**Problem details:**
Using the data beneath this instruction, retype only the lines from the one that contains "Lemma replace_skip c" down to the one that contains "environment variables, flags), which", both included, exactly as they appear.

**Records shown:**
* * * * *
(* ===== verification/GoStrings.v ===== *)
(** * The strings and strconv packages of the Go standard library

    The functions the repository uses on names and annotations, on strings as
    lists of bytes, with the lemmas about replacing, counting and splitting. *)

From S2P Require Import Prelude GoNet.
From Stdlib Require Import Ascii.
Local Open Scope Z_scope.

(** [strings.Count(s, sep)] for a separator of one byte. *)
Fixpoint Count_byte (s : string) (c : ascii) : nat :=
  match s with
  | EmptyString => O
  | String x s => (if decide (x = c) then 1 else 0) + Count_byte s c
  end.

(** [strings.ReplaceAll(s, old, new)] for an [old] that is not empty; [skip]
    is the number of bytes of an occurrence that are left to be dropped. *)
Fixpoint replace_go (old new : string) (skip : nat) (s : string) : string :=
  match s with
  | EmptyString => ""
  | String x s' =>
      match skip with
      | S skip => replace_go old new skip s'
      | O => if String.prefix old s then new +:+ replace_go old new (String.length old - 1) s'
             else String x (replace_go old new O s')
      end
  end.
Definition ReplaceAll (s old new : string) : string := replace_go old new 0 s.

(** [strings.Split(s, sep)] for a separator of one byte. *)
Fixpoint Split (s : string) (c : ascii) : list string :=
  match s with
  | EmptyString => [""]
  | String x s =>
      if decide (x = c) then "" :: Split s c
      else match Split s c with
           | p :: ps => String x p :: ps
           | [] => [String x ""]
           end
  end.

(** [strings.ToLower]: the ASCII letters, and the two letters outside ASCII
    whose lower case is in ASCII (U+212A, the Kelvin sign, and U+0130).  The
    code compares the result to ASCII texts only, so the other letters can be
    left as they are. *)
Definition ascii_lower (c : ascii) : ascii :=
  let n := ascii_Z c in
  if (65 <=? n) && (n <=? 90) then ascii_of_nat (Z.to_nat (n + 32)) else c.

Fixpoint ToLower (s : string) : string :=
  match s with
  | String "226" (String "132" (String "170" s)) => String "k" (ToLower s)
  | String "196" (String "176" s) => String "i" (ToLower s)
  | String c s => String (ascii_lower c) (ToLower s)
  | EmptyString => ""
  end.

(** [strings.EqualFold] on texts in ASCII: the network types it is used on. *)
Fixpoint EqualFold (a b : string) : bool :=
  match a, b with
  | EmptyString, EmptyString => true
  | String x a, String y b => bool_decide (ascii_lower x = ascii_lower y) && EqualFold a b
  | _, _ => false
  end.

(** [strconv.Atoi]: an optional sign and decimal digits, within an [int] of
    64 bits. *)
Fixpoint atoi_digits (s : string) (n : Z) : option Z :=
  match s with
  | EmptyString => Some n
  | String c s => match digit_val c with Some d => atoi_digits s (n * 10 + d) | None => None end
  end.

Definition Atoi (s : string) : option Z :=
  let '(neg, digits) := match s with
                        | String "-" s' => (true, s')
                        | String "+" s' => (false, s')
                        | _ => (false, s)
                        end in
  match digits with
  | EmptyString => None
  | _ => match atoi_digits digits 0 with
         | None => None
         | Some n => let n := if neg then - n else n in
                     if (- 2 ^ 63 <=? n) && (n <? 2 ^ 63) then Some n else None
         end
  end.

(** ** Lemmas *)

Fixpoint map_byte (c d : ascii) (s : string) : string :=
  match s with
  | EmptyString => ""
  | String x s => String (if decide (x = c) then d else x) (map_byte c d s)
  end.

(** The byte [c] does not occur in [s]. *)
Fixpoint nobyte (c : ascii) (s : string) : Prop :=
  match s with EmptyString => True | String x s => x ≠ c ∧ nobyte c s end.

Lemma Count_byte_app s t c : Count_byte (s +:+ t) c = (Count_byte s c + Count_byte t c)%nat.
Proof. induction s as [|x s IH]; [done|]. rewrite sapp_cons. cbn [Count_byte]. rewrite IH. lia. Qed.

Lemma Count_byte_nobyte s c : nobyte c s → Count_byte s c = O.
Proof. induction s as [|x s IH]; [done|]. intros [Hx Hs]. cbn [Count_byte]. rewrite decide_False by done. auto. Qed.

Lemma nobyte_app c s t : nobyte c s → nobyte c t → nobyte c (s +:+ t).
Proof. induction s as [|x s IH]; [done|]. intros [Hx Hs] Ht. rewrite sapp_cons. split; auto. Qed.

Lemma replace_byte c d s : ReplaceAll s (String c "") (String d "") = map_byte c d s.
Proof.
  unfold ReplaceAll. induction s as [|x s IH]; [done|]. cbn -[String.prefix].
  cbn [String.prefix]. destruct (ascii_dec c x) as [->|Hne].
  - destruct s; cbn [String.prefix]; rewrite decide_True by done; cbn; by f_equal.
  - rewrite decide_False by done. by f_equal.
Qed.

Lemma map_byte_app c d s t : map_byte c d (s +:+ t) = map_byte c d s +:+ map_byte c d t.
Proof. induction s as [|x s IH]; [done|]. rewrite !sapp_cons. cbn [map_byte]. by rewrite IH. Qed.

(** Replacing a byte and replacing it back. *)
Lemma map_byte_back c d s : nobyte d s → map_byte d c (map_byte c d s) = s.
Proof.
  induction s as [|x s IH]; [done|]. intros [Hx Hs]. cbn [map_byte]. rewrite IH by done. f_equal.
  destruct (decide (x = c)) as [->|Hc]; [by rewrite decide_True|by rewrite decide_False].
Qed.

Lemma Count_map_byte c d s : nobyte d s → Count_byte (map_byte c d s) d = Count_byte s c.
Proof.
  induction s as [|x s IH]; [done|]. intros [Hx Hs]. cbn [map_byte Count_byte]. rewrite IH by done.
  destruct (decide (x = c)) as [->|Hc]; [by rewrite decide_True|by rewrite decide_False].
Qed.

Lemma Split_nonempty s c : Split s c ≠ [].
Proof.
  destruct s as [|x s]; [done|]. cbn [Split]. case_decide; [done|]. by destruct (Split s c).
Qed.

(** Splitting the text of a list joined with the separator. *)
Lemma Split_join l c :
  l ≠ [] → Forall (nobyte c) l → Split (join (String c "") l) c = l.
Proof.
  intros Hne Hl. induction Hl as [|p l Hp Hl IH]; [done|].
  assert (∀ p, nobyte c p → Split p c = [p]) as Hone.
  { clear. induction p as [|x p IH]; [done|]. intros [Hx Hp]. cbn [Split].
    rewrite decide_False by done. by rewrite IH. }
  destruct l as [|q l]; [cbn [join]; by apply Hone|].
  cbn [join]. specialize (IH ltac:(done)).
  clear Hne Hone. induction p as [|x p IHp].
  - rewrite sapp_nil, sapp_cons, sapp_nil. cbn [Split]. rewrite decide_True by done. by f_equal.
  - destruct Hp as [Hx Hp]. rewrite sapp_cons. cbn [Split]. rewrite decide_False by done.
    by rewrite IHp.
Qed.

Lemma join_cons sep x y l : join sep (x :: y :: l) = x +:+ sep +:+ join sep (y :: l).
Proof. done. Qed.

(** Splitting and joining. *)
Lemma join_Split s c : join (String c "") (Split s c) = s.
Proof.
  induction s as [|x s IH]; [done|]. cbn [Split]. pose proof (Split_nonempty s c) as Hne.
  destruct (Split s c) as [|p ps]; [done|]. case_decide as Hx.
  - by rewrite join_cons, IH, sapp_nil, sapp_cons, sapp_nil, Hx.
  - destruct ps as [|q ps]; [cbn [join] in *; by subst|]. rewrite join_cons in *. by rewrite sapp_cons, IH.
Qed.

Lemma nobyte_get c s : (∀ k x, String.get k s = Some x → x ≠ c) → nobyte c s.
Proof.
  induction s as [|x s IH]; intros H; [done|]. split; [exact (H O x eq_refl)|].
  apply IH. intros k. exact (H (S k)).
Qed.

(** Replacing an occurrence after a text without its first byte. *)
Lemma replace_skip c old new s t :
  nobyte c s → ReplaceAll (s +:+ t) (String c old) new = s +:+ ReplaceAll t (String c old) new.
Proof.
  unfold ReplaceAll. induction s as [|x s IH]; [done|]. intros [Hx Hs]. rewrite !sapp_cons.
  cbn -[String.prefix]. cbn [String.prefix]. destruct (ascii_dec c x) as [E|_]; [by subst|]. by rewrite IH.
Qed.

Lemma replace_nobyte c old new s : nobyte c s → ReplaceAll s (String c old) new = s.
Proof. intros Hs. rewrite <-(sapp_nil_r s) at 1. rewrite replace_skip by done. by rewrite sapp_nil_r. Qed.
(* ===== verification/Kubernetes.v ===== *)
(** * Kubernetes objects and the libraries of Kubernetes

    The parts of pods, nodes and namespaces (k8s.io/api/core/v1) that the code
    reads, and the small functions of k8s.io/apimachinery and
    controller-runtime it calls: they are not part of the repository, so they
    are the operations of the class [ApiMachinery], a parameter of the
    definitions that use them; [ApiMachineryLaws] states what their
    documentation promises.  The settings of a process (feature gates,
    environment variables, flags), which do not change while it runs, are the
    class [Settings]. *)

From S2P Require Import Prelude GoNet NetworkingV1.

Record Toleration := mkToleration {
  to_Key : string; to_Operator : string; to_Value : string; to_Effect : string
}.

Record Pod := mkPod {
  pod_Meta : ObjectMeta;
  pod_NodeName : string;
  pod_HostNetwork : bool;
  pod_NodeSelector : option (gmap string string);
  pod_Tolerations : list Toleration;
  pod_Containers : list string;
  pod_Phase : string;
  pod_Reason : string;
  pod_ContainerStatuses : list string
}.

(** Of the status there are the texts of the addresses. *)
Record Node := mkNode { node_Meta : ObjectMeta; node_Addresses : list string }.
Record Namespace := mkNamespace { nsp_Meta : ObjectMeta }.

Definition PodSucceeded : string := "Succeeded".
Definition PodFailed : string := "Failed".

#[export] Instance Toleration_eq_dec : EqDecision Toleration.
Proof. solve_decision. Defined.

(** [pod.Annotations[key]]: the empty string when the key is absent. *)
Definition annotation (m : ObjectMeta) (key : string) : string := default "" (om_Annotations m !! key).
Definition label (m : ObjectMeta) (key : string) : string := default "" (om_Labels m !! key).

Definition pod_Name (p : Pod) : string := om_Name (pod_Meta p).
Definition pod_Namespace (p : Pod) : string := om_Namespace (pod_Meta p).

Definition om_set_Annotations (v : gmap string string) (m : ObjectMeta) : ObjectMeta :=
  mkObjectMeta (om_Name m) (om_Namespace m) (om_UID m) (om_Labels m) v (om_Finalizers m)
    (om_OwnerReferences m) (om_DeletionTimestamp m).
Definition om_set_Labels (v : gmap string string) (m : ObjectMeta) : ObjectMeta :=
  mkObjectMeta (om_Name m) (om_Namespace m) (om_UID m) v (om_Annotations m) (om_Finalizers m)
    (om_OwnerReferences m) (om_DeletionTimestamp m).
Definition om_set_Finalizers (v : list string) (m : ObjectMeta) : ObjectMeta :=
  mkObjectMeta (om_Name m) (om_Namespace m) (om_UID m) (om_Labels m) (om_Annotations m) v
    (om_OwnerReferences m) (om_DeletionTimestamp m).
Definition om_set_Name (namespace name : string) (m : ObjectMeta) : ObjectMeta :=
  mkObjectMeta name namespace (om_UID m) (om_Labels m) (om_Annotations m) (om_Finalizers m)
    (om_OwnerReferences m) (om_DeletionTimestamp m).
Definition om_set_DeletionTimestamp (v : option Z) (m : ObjectMeta) : ObjectMeta :=
  mkObjectMeta (om_Name m) (om_Namespace m) (om_UID m) (om_Labels m) (om_Annotations m) (om_Finalizers m)
    (om_OwnerReferences m) v.

Definition pod_set_Meta (v : ObjectMeta) (p : Pod) : Pod :=
  mkPod v (pod_NodeName p) (pod_HostNetwork p) (pod_NodeSelector p) (pod_Tolerations p)
    (pod_Containers p) (pod_Phase p) (pod_Reason p) (pod_ContainerStatuses p).
Definition pod_set_NodeSelector (v : option (gmap string string)) (p : Pod) : Pod :=
  mkPod (pod_Meta p) (pod_NodeName p) (pod_HostNetwork p) v (pod_Tolerations p)
    (pod_Containers p) (pod_Phase p) (pod_Reason p) (pod_ContainerStatuses p).
Definition pod_set_Tolerations (v : list Toleration) (p : Pod) : Pod :=
  mkPod (pod_Meta p) (pod_NodeName p) (pod_HostNetwork p) (pod_NodeSelector p) v
    (pod_Containers p) (pod_Phase p) (pod_Reason p) (pod_ContainerStatuses p).

(** ** k8s.io/apimachinery, controllerutil *)

Class ApiMachinery : Type := {
  GetControllerOf : ObjectMeta → option OwnerReference;
  HasAnnotation : ObjectMeta → string → bool;
  IsNotFound : error → bool;
  ContainsFinalizer : ObjectMeta → string → bool;
  AddFinalizer : ObjectMeta → string → ObjectMeta;
  RemoveFinalizer : ObjectMeta → string → ObjectMeta;
  (** [labels.SelectorFromSet(selector).Matches(labels)] *)
  SelectorMatches : gmap string string → gmap string string → bool
}.

Class ApiMachineryLaws (A : ApiMachinery) : Prop := {
  GetControllerOf_law m r : GetControllerOf m = Some r →
    r ∈ om_OwnerReferences m ∧ or_Controller r = Some true;
  HasAnnotation_law m k : HasAnnotation m k = bool_decide (is_Some (om_Annotations m !! k));
  IsNotFound_law r : IsNotFound (StatusError r) = bool_decide (r = StatusReasonNotFound);
  ContainsFinalizer_law m f : ContainsFinalizer m f = bool_decide (f ∈ om_Finalizers m);
  AddFinalizer_law m f : f ∉ om_Finalizers m → AddFinalizer m f = om_set_Finalizers (om_Finalizers m ++ [f]) m;
  RemoveFinalizer_law m f : RemoveFinalizer m f = om_set_Finalizers (filter (.≠ f) (om_Finalizers m)) m;
  SelectorMatches_law sel ls : SelectorMatches sel ls = bool_decide (sel ⊆ ls)
}.

(** [client.IgnoreNotFound] *)
Definition IgnoreNotFound `{ApiMachinery} {A} (d : A) (o : outcome A) : outcome A :=
  match o with Fail e => if IsNotFound e then Ret d else Fail e | o => o end.

(** A concrete reading, which shows that the laws can hold. *)
Definition api_concrete : ApiMachinery := {|
  GetControllerOf m := snd <$> list_find (λ r, or_Controller r = Some true) (om_OwnerReferences m);
  HasAnnotation m k := bool_decide (is_Some (om_Annotations m !! k));
  IsNotFound e := match e with StatusError r => bool_decide (r = StatusReasonNotFound) | _ => false end;
  ContainsFinalizer m f := bool_decide (f ∈ om_Finalizers m);
  AddFinalizer m f := if decide (f ∈ om_Finalizers m) then m else om_set_Finalizers (om_Finalizers m ++ [f]) m;
  RemoveFinalizer m f := om_set_Finalizers (filter (.≠ f) (om_Finalizers m)) m;
  SelectorMatches sel ls := bool_decide (sel ⊆ ls)
|}.

Lemma api_concrete_laws : ApiMachineryLaws api_concrete.
Proof.
  split; try done.
  - cbn. intros m r Hr. apply fmap_Some in Hr as ([i r'] & Hf & ->).
    apply list_find_Some in Hf as (Hl & Hc & _). split; [|done]. by eapply list_elem_of_lookup_2.
  - cbn. intros m f Hf. by rewrite decide_False.
Qed.

(** ** Settings of the process *)

Class Settings : Type := {
  DualStackEnabled : bool;
  MultiClusterEnabled : bool;
  DEFAULT_IP_FAMILY : string;
  DEFAULT_NETWORK_TYPE : string;
  DefaultIPRetain : bool;
  StatefulWorkloadKinds : list string
}.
* * * * *
**Result for this task:**
Lemma replace_skip c old new s t :
  nobyte c s → ReplaceAll (s +:+ t) (String c old) new = s +:+ ReplaceAll t (String c old) new.
Proof.
  unfold ReplaceAll. induction s as [|x s IH]; [done|]. intros [Hx Hs]. rewrite !sapp_cons.
  cbn -[String.prefix]. cbn [String.prefix]. destruct (ascii_dec c x) as [E|_]; [by subst|]. by rewrite IH.
Qed.

Lemma replace_nobyte c old new s : nobyte c s → ReplaceAll s (String c old) new = s.
Proof. intros Hs. rewrite <-(sapp_nil_r s) at 1. rewrite replace_skip by done. by rewrite sapp_nil_r. Qed.
(* ===== verification/Kubernetes.v ===== *)
(** * Kubernetes objects and the libraries of Kubernetes

    The parts of pods, nodes and namespaces (k8s.io/api/core/v1) that the code
    reads, and the small functions of k8s.io/apimachinery and
    controller-runtime it calls: they are not part of the repository, so they
    are the operations of the class [ApiMachinery], a parameter of the
    definitions that use them; [ApiMachineryLaws] states what their
    documentation promises.  The settings of a process (feature gates,
    environment variables, flags), which do not change while it runs, are the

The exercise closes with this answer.